TASK -
Give back exactly the lines of the data below, starting with the line that has "M Files JobError" and going on through the line that has "pc_mime_type := bm_mime_type".

++++ PROVIDED DATA

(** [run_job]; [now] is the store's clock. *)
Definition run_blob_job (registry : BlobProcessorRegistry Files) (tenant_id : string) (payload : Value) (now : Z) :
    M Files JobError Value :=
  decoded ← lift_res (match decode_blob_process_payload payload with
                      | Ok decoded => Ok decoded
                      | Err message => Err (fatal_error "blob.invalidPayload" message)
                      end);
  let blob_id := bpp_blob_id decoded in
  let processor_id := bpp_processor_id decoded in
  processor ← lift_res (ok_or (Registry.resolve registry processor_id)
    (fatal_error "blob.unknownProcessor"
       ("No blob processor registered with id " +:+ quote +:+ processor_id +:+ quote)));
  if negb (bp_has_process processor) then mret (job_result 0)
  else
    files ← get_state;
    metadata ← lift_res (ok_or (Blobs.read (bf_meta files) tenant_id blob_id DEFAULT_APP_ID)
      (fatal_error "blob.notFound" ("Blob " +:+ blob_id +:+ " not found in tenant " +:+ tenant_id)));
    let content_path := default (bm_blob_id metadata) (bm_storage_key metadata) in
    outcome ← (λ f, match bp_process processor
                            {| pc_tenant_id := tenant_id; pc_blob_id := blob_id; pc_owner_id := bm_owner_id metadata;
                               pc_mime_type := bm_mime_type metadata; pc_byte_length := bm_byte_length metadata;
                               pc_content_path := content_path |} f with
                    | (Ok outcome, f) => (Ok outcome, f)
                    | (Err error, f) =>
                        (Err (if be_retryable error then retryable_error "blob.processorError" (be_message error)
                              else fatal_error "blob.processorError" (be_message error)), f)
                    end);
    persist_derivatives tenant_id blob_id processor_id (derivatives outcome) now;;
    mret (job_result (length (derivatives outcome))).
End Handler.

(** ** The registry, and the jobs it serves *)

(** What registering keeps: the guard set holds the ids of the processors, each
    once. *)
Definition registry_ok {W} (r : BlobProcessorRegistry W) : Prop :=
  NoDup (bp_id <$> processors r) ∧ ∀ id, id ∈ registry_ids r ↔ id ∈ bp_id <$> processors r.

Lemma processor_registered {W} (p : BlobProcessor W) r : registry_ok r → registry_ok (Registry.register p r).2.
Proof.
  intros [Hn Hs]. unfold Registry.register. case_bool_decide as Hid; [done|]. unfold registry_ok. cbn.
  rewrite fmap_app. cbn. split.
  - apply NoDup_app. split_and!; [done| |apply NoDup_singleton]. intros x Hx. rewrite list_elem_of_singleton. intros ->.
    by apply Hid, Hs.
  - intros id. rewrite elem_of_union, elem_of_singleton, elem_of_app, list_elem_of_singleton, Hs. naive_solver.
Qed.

++++++++

SOLUTION TO THE PROBLEM -
    M Files JobError Value :=
  decoded ← lift_res (match decode_blob_process_payload payload with
                      | Ok decoded => Ok decoded
                      | Err message => Err (fatal_error "blob.invalidPayload" message)
                      end);
  let blob_id := bpp_blob_id decoded in
  let processor_id := bpp_processor_id decoded in
  processor ← lift_res (ok_or (Registry.resolve registry processor_id)
    (fatal_error "blob.unknownProcessor"
       ("No blob processor registered with id " +:+ quote +:+ processor_id +:+ quote)));
  if negb (bp_has_process processor) then mret (job_result 0)
  else
    files ← get_state;
    metadata ← lift_res (ok_or (Blobs.read (bf_meta files) tenant_id blob_id DEFAULT_APP_ID)
      (fatal_error "blob.notFound" ("Blob " +:+ blob_id +:+ " not found in tenant " +:+ tenant_id)));
    let content_path := default (bm_blob_id metadata) (bm_storage_key metadata) in
    outcome ← (λ f, match bp_process processor
                            {| pc_tenant_id := tenant_id; pc_blob_id := blob_id; pc_owner_id := bm_owner_id metadata;
                               pc_mime_type := bm_mime_type metadata; pc_byte_length := bm_byte_length metadata;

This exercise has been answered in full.